> [Required work]: Please retype the listing below exactly, from its opening line through the line where "of [ports/mod.rs]: roles, failures, outcomes" appears.

# # #

(* ===== verification/Api.v ===== *)
(** * The Transport contract types

    [src/modules/transport/{api,handles,config,error}.rs] and the error types
    of [ports/mod.rs]: roles, failures, outcomes and events, the in-process
    capabilities with their authorization check, and the validated local
    policy. *)

From S2P Require Import Prelude Bytes Header.

#[local] Open Scope N_scope.

(** ** Time

    [std::time::Duration] and a monotonic [Instant], in nanoseconds.  On Unix
    an [Instant] holds a signed 64-bit number of seconds, which bounds
    [Instant::checked_add]. *)
Abbreviation Duration := N (only parsing).
Abbreviation Instant := N (only parsing).
Definition instant_limit : N := 2 ^ 63 * 10 ^ 9.
Definition Instant_checked_add (now : Instant) (d : Duration) : option Instant :=
  checked_add instant_limit now d.
Definition Instant_checked_duration_since (now earlier : Instant) : option Duration :=
  if earlier <=? now then Some (now - earlier) else None.

(** [std::net]: IPv4 octets, IPv6 segments, and socket addresses. *)
Record Ipv4Addr : Type := mkIpv4 { octet_1 : byte; octet_2 : byte; octet_3 : byte; octet_4 : byte }.
Abbreviation Ipv6Addr := (list N) (only parsing).
Inductive IpAddr : Type := IpV4 (ip : Ipv4Addr) | IpV6 (segments : Ipv6Addr).
Inductive SocketAddr : Type :=
| SocketAddrV4 (ip : Ipv4Addr) (port : N)
| SocketAddrV6 (ip : Ipv6Addr) (port flowinfo scope_id : N).
#[global] Instance Ipv4Addr_eq_dec : EqDecision Ipv4Addr.
Proof. solve_decision. Defined.
#[global] Instance IpAddr_eq_dec : EqDecision IpAddr.
Proof. solve_decision. Defined.
#[global] Instance SocketAddr_eq_dec : EqDecision SocketAddr.
Proof. solve_decision. Defined.

Definition addr_port (a : SocketAddr) : N :=
  match a with SocketAddrV4 _ port | SocketAddrV6 _ port _ _ => port end.
Definition addr_ip (a : SocketAddr) : IpAddr :=
  match a with SocketAddrV4 ip _ => IpV4 ip | SocketAddrV6 ip _ _ _ => IpV6 ip end.
Definition SocketAddr_new (ip : IpAddr) (port : N) : SocketAddr :=
  match ip with IpV4 ip => SocketAddrV4 ip port | IpV6 ip => SocketAddrV6 ip port 0 0 end.

(** [std::io::ErrorKind]: the kinds the transport distinguishes, and the rest. *)
Inductive ErrorKind : Type :=
| Interrupted | WriteZero | InvalidDataKind | TimedOut | OtherKind (n : N).

#[global] Instance ErrorKind_eq_dec : EqDecision ErrorKind.
Proof. solve_decision. Defined.

(** ** Roles, identities, reasons and failures *)

Inductive ConnectionRole : Type := Initiator | Acceptor.

#[global] Instance ConnectionRole_eq_dec : EqDecision ConnectionRole.
Proof. solve_decision. Defined.

(** [IdentityId([u8; 32])]. *)
Abbreviation IdentityId := bytes (only parsing).

Inductive ExpectedPeer : Type := Known (id : IdentityId) | Unpinned.

#[global] Instance ExpectedPeer_eq_dec : EqDecision ExpectedPeer.
Proof. solve_decision. Defined.

Record Protocol : Type := mkProtocol {
  protocol_id : bytes;
  protocol_version : N;
}.

#[global] Instance Protocol_eq_dec : EqDecision Protocol.
Proof. solve_decision. Defined.

Inductive CancellationReason : Type := CrCancelled | CrResourceLimit | CrInternalError.

Inductive ShutdownReason : Type := SrNormal | SrIdExhausted | SrResourceLimit | SrInternalError.

Inductive Dependency : Type := DepSocket | DepClock | DepIdentity | DepCryptography.

Inductive DependencyError : Type :=
| Unavailable | Denied | InvalidInput | VerificationFailed.

Inductive FailureOrigin : Type := Local | Peer | FromDependency (d : Dependency).

Inductive FailureCode : Type :=
| FcProtocolViolation | FcAuthenticationFailed | FcIntegrityFailed | FcFrameTooLarge
| FcUnsupportedProtocol | FcStreamState | FcRefused | FcCancelled | FcResourceLimit
| FcIdExhausted | FcSequenceExhausted | FcTruncatedFrame | FcConnectionLost
| FcDeadlineExceeded | FcDependencyUnavailable | FcInternal.

Record Failure : Type := mkFailure {
  origin : FailureOrigin;
  failure_code_of : FailureCode;
}.

Inductive StreamOutcome : Type :=
| OutCompleted
| OutCancelled (o : FailureOrigin) (r : CancellationReason)
| OutFailed (f : Failure).

#[global] Instance CancellationReason_eq_dec : EqDecision CancellationReason.
Proof. solve_decision. Defined.
#[global] Instance ShutdownReason_eq_dec : EqDecision ShutdownReason.
Proof. solve_decision. Defined.
#[global] Instance Dependency_eq_dec : EqDecision Dependency.
Proof. solve_decision. Defined.
#[global] Instance DependencyError_eq_dec : EqDecision DependencyError.
Proof. solve_decision. Defined.
#[global] Instance FailureOrigin_eq_dec : EqDecision FailureOrigin.
Proof. solve_decision. Defined.
#[global] Instance FailureCode_eq_dec : EqDecision FailureCode.
Proof. solve_decision. Defined.
#[global] Instance Failure_eq_dec : EqDecision Failure.
Proof. solve_decision. Defined.
#[global] Instance StreamOutcome_eq_dec : EqDecision StreamOutcome.
Proof. solve_decision. Defined.

(** ** Capabilities

    [Instance(Arc<()>)] compares by pointer; an instance is the number of the
    allocation it came from. *)
Abbreviation Instance_ := N (only parsing).
Abbreviation ConnectionId := Instance_ (only parsing).
Abbreviation StreamOwner := Instance_ (only parsing).
Abbreviation ListenerHandle := Instance_ (only parsing).

Record ConnectionHandle : Type := mkConnectionHandle { handle_id : ConnectionId }.

Record StreamHandle : Type := mkStreamHandle {
  sh_connection : ConnectionId;
  sh_owner : StreamOwner;
  wire_id : N;
}.

#[global] Instance ConnectionHandle_eq_dec : EqDecision ConnectionHandle.
Proof. solve_decision. Defined.
#[global] Instance StreamHandle_eq_dec : EqDecision StreamHandle.
Proof. solve_decision. Defined.

Definition StreamHandle_new (connection : ConnectionHandle) (owner : StreamOwner) (id : N)
    : StreamHandle :=
  mkStreamHandle (handle_id connection) owner id.

(** ** Policy *)

Definition MAX_FRAME_BYTES : N := HEADER_BYTES + MAX_PAYLOAD_BYTES + INTEGRITY_TAG_BYTES.

Record ResourceLimits : Type := mkResourceLimits {
  max_connections : N;
  streams_per_connection : N;
  outbound_bytes : N;
  buffered_bytes_per_stream : N;
}.

Inductive Limit : Type :=
| LimConnections | LimStreamsPerConnection | LimOutboundBytes | LimBufferedBytesPerStream.

Inductive ConfigError : Type :=
| ZeroHandshakeTimeout
| LimitTooSmall (limit : Limit) (minimum : N).

Record TransportConfig : Type := mkTransportConfig {
  config_limits : ResourceLimits;
  handshake_timeout : Duration;
}.

(** The checking loop of [TransportConfig::new]. *)
Fixpoint check_limits (table : list (Limit * N * N)) : result ConfigError unit :=
  match table with
  | [] => Ok tt
  | (limit, value, minimum) :: rest =>
    if value <? minimum then Err (LimitTooSmall limit minimum) else check_limits rest
  end.

Definition TransportConfig_new (l : ResourceLimits) (timeout : Duration)
    : result ConfigError TransportConfig :=
  if timeout =? 0 then Err ZeroHandshakeTimeout else
  check_limits
    [ (LimConnections, max_connections l, 1);
      (LimStreamsPerConnection, streams_per_connection l, 1);
      (LimOutboundBytes, outbound_bytes l, MAX_FRAME_BYTES);
      (LimBufferedBytesPerStream, buffered_bytes_per_stream l, MAX_PAYLOAD_BYTES) ] ≫= λ _,
  Ok (mkTransportConfig l timeout).

(** ** Local errors *)

Inductive TransportError : Type :=
| RuntimeUnavailable
| InvalidConfig (e : ConfigError)
| WrongConnection
| WrongStreamOwner
| InvalidEndpoint
| InvalidRequest
| TeIo (k : ErrorKind)
| Startup (f : Failure)
| TeDependency (d : Dependency) (e : DependencyError)
| Backpressure
| TeClosed.

#[global] Instance Limit_eq_dec : EqDecision Limit.
Proof. solve_decision. Defined.
#[global] Instance ConfigError_eq_dec : EqDecision ConfigError.
Proof. solve_decision. Defined.
#[global] Instance TransportError_eq_dec : EqDecision TransportError.
Proof. solve_decision. Defined.

Definition StreamHandle_authorize (self : StreamHandle) (connection : ConnectionId)
    (owner : StreamOwner) : result TransportError unit :=
  if bool_decide (sh_connection self ≠ connection) then Err WrongConnection else
  if bool_decide (sh_owner self ≠ owner) then Err WrongStreamOwner else
  Ok tt.

(** ** Events *)

Record PeerContext : Type := mkPeerContext {
  pc_connection : ConnectionId;
  pc_role : ConnectionRole;
  pc_local_identity : IdentityId;
  pc_peer_identity : IdentityId;
}.

Inductive Event : Type :=
| IncomingConnection (h : ConnectionHandle)
| Authenticated (context : PeerContext)
| StreamOpened (context : PeerContext) (stream : StreamHandle) (protocol : Protocol)
| Data (stream : StreamHandle) (data : bytes)
| RemoteEnd (stream : StreamHandle)
| StreamClosed (stream : StreamHandle) (outcome : StreamOutcome)
| PingFinished (connection : ConnectionId) (token : bytes) (elapsed : result Failure Duration)
| ConnectionClosed (connection : ConnectionId) (failure : option Failure)
| ListenerClosed (listener : ListenerHandle) (failure : option Failure).

#[global] Instance PeerContext_eq_dec : EqDecision PeerContext.
Proof. solve_decision. Defined.
#[global] Instance Event_eq_dec : EqDecision Event.
Proof. solve_decision. Defined.

(** ** Lemmas *)

Lemma StreamHandle_authorize_Ok h c o u :
  StreamHandle_authorize h c o = Ok u ↔ sh_connection h = c ∧ sh_owner h = o.
Proof.
  destruct u. unfold StreamHandle_authorize. repeat case_bool_decide; split; try done; tauto.
Qed.

Lemma TransportConfig_new_Ok l t c :
  TransportConfig_new l t = Ok c ↔
  c = mkTransportConfig l t ∧ 0 < t ∧ 1 ≤ max_connections l ∧ 1 ≤ streams_per_connection l ∧
  MAX_FRAME_BYTES ≤ outbound_bytes l ∧ MAX_PAYLOAD_BYTES ≤ buffered_bytes_per_stream l.
Proof.
  unfold TransportConfig_new, check_limits. destruct (N.eqb_spec t 0) as [-> | Ht].
  { split; [done |]. intros (_ & ? & _). lia. }
  repeat match goal with
  | |- context [ ?a <? ?b ] => destruct (N.ltb_spec a b) as [? | ?]; cbn
  end; (split; [try done | intros (-> & _ & ? & ? & ? & ?); try done; lia]).
  intros [= <-]. split_and!; [done | lia..].
Qed.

# # #

> [Task solution]:
(* ===== verification/Api.v ===== *)
(** * The Transport contract types

    [src/modules/transport/{api,handles,config,error}.rs] and the error types
    of [ports/mod.rs]: roles, failures, outcomes and events, the in-process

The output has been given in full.